The new secretary of Housing and Urban Development is a retired neurosurgeon and self-help guru who boasts iconoclastic views on slavery and ancient Egypt — but has no experience in government or housing policy.
These characteristics were on full display in his first speech to his new department.
“Every human being, regardless of their ethnicities, or their background, they have a brain: the human brain,” Ben Carson informed his fellow HUD employees. “It remembers everything you’ve ever seen, everything you’ve ever heard. I could take the oldest person here, make a little hole right here on the side of the head, and put some depth electrodes into their hippocampus — and stimulate — and they would be able to read back to you, verbatim, a book they read 60 years ago.”
This turned out to be an argument against government handouts.
“You can’t overload the human brain,” Carson explained. “So we need to focus a little less on what we can’t do and a little more on what we can do. After all, this is America, the ‘can-do society’ — not the, ‘what can you do for me’ society.”
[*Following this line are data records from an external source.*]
Lemma kernel_request masked oob U :
  lanes_agree masked → Z.of_nat (length pre_lens) <= U →
  alloc_extend_kernel masked oob (Z.of_nat i) pre_lens seq_lens last_locs free U ps
  = request_stores (ext_start i) ps p s l (λ m, tl_load oob free (page_start i + m)).
Proof using Hps Hb Hp Hs Hl.
  intros Hm HU. pose proof valid_i as Hv. unfold alloc_extend_kernel.
  rewrite !(tl_load_at oob _ _ Hp), !(tl_load_at oob _ _ Hs), !(tl_load_at oob _ _ Hl).
  rewrite zip_with_fmap_l, zip_with_fmap_r.
  rewrite (lanes_sum masked oob Z.sub U), (lanes_sum masked oob _ U) by (done || intros; lia).
  rewrite (zsum_take_S (zip_with Z.sub _ _) _ _ ext_lens_i).
  rewrite (zsum_take_S (zip_with _ seq_lens pre_lens) _ _ new_pages_i).
  fold ext_lens new_pages.
  change (zsum (take i ext_lens)) with (ext_start i).
  change (zsum (take i new_pages)) with (page_start i).
  rewrite !Z.add_simpl_r. set (page := λ m, tl_load oob free (page_start i + m)).
  fold (ceil_div p ps). fold (ceil_align p ps).
  destruct (part_bounds ps p s Hps Hv) as (Hb1 & Hb3 & Hn & Hn1 & Hmod).
  rewrite (filter_arange_0 (Z.min s (ceil_align p ps) - p)) by lia.
  rewrite (filter_arange_0 (s - s / ps * ps)) by lia.
  change ((λ o, (ext_start i + o, l + 1 + o)) <$> arange 0 (Z.to_nat (Z.min s (ceil_align p ps) - p)))
    with (part1 ps p s l (ext_start i)).
  case_decide as E1; [apply stores_part1; (done || lia)|].
  assert (ceil_align p ps < s) as Hlt by lia. destruct (Hn Hlt) as [Hn2 Hn1'].
  rewrite concat_fmap_fmap, blocks_range by done.
  rewrite filter_arange_0.
  2: { split; [done|]. set (n2 := s / ps * ps - ceil_align p ps) in *.
    pose proof (ceil_div_spec n2 BLOCK_EXTEND) as Hcd. unfold ceil_div in Hcd.
    unfold BLOCK_EXTEND in *. lia. }
  change ((λ offset, _) <$> arange 0 (Z.to_nat (s / ps * ps - ceil_align p ps)))
    with (part2 ps p s (ext_start i) page).
  rewrite <-(stores_parts ps p s l (ext_start i) page Hps Hv Hlt).
  case_decide as E2; [rewrite (part3_nil ps p s (ext_start i) page Hps Hv E2 Hlt), app_nil_r; done|].
  do 2 f_equal. unfold part3. apply arange_fmap_ext. intros x Hx. f_equal. do 2 f_equal.
  unfold page. f_equal. rewrite <-(new_pages_part ps p s Hps Hv Hlt) by lia.
  unfold ceil_div. lia.
Qed.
Carson supplemented this argument by praising the “can-do” spirit of the “other immigrants who came here in the bottom of slave ships, worked even longer, even harder for less.”
Then, things got weird. Per the Washington Post:
At one point, Carson walked the audience through his “THINK BIG” philosophy to “unleash potential,” the topic of one of his several books. “T is for talent, which God gave to every person,” he began, going on to assign a principle to each letter.
In another instance, Carson asked those in attendance to raise their hands to “take the niceness pledge.” “Just raise your hand, everybody raise your hand,” he said, as the staff obeyed. “Now what did you just pledge to do? Be nice to every single person you encounter for one week, including your spouse!”
Apparently, HUD employees’ expectations for their new boss were low enough that this qualified as comforting. While Carson made multiple appeals to public-private partnerships and the harms of government dependency, he announced no specific funding cuts and honored the “niceness pledge” throughout his remarks.
At the end of his remarks, one HUD staffer stood up and thanked Carson for his speech, saying that it had reassured her that he believes in the department’s mission.
“There’s always a lot of different perspectives and one of the things that I have found is when you have divergent perspectives, if you can get those people to sit down and talk to each other, they will frequently be able to come up with extremely good solutions,” Carson said. “I believe in always giving the first pass to the people who are actually involved as opposed to imposing upon them from above.”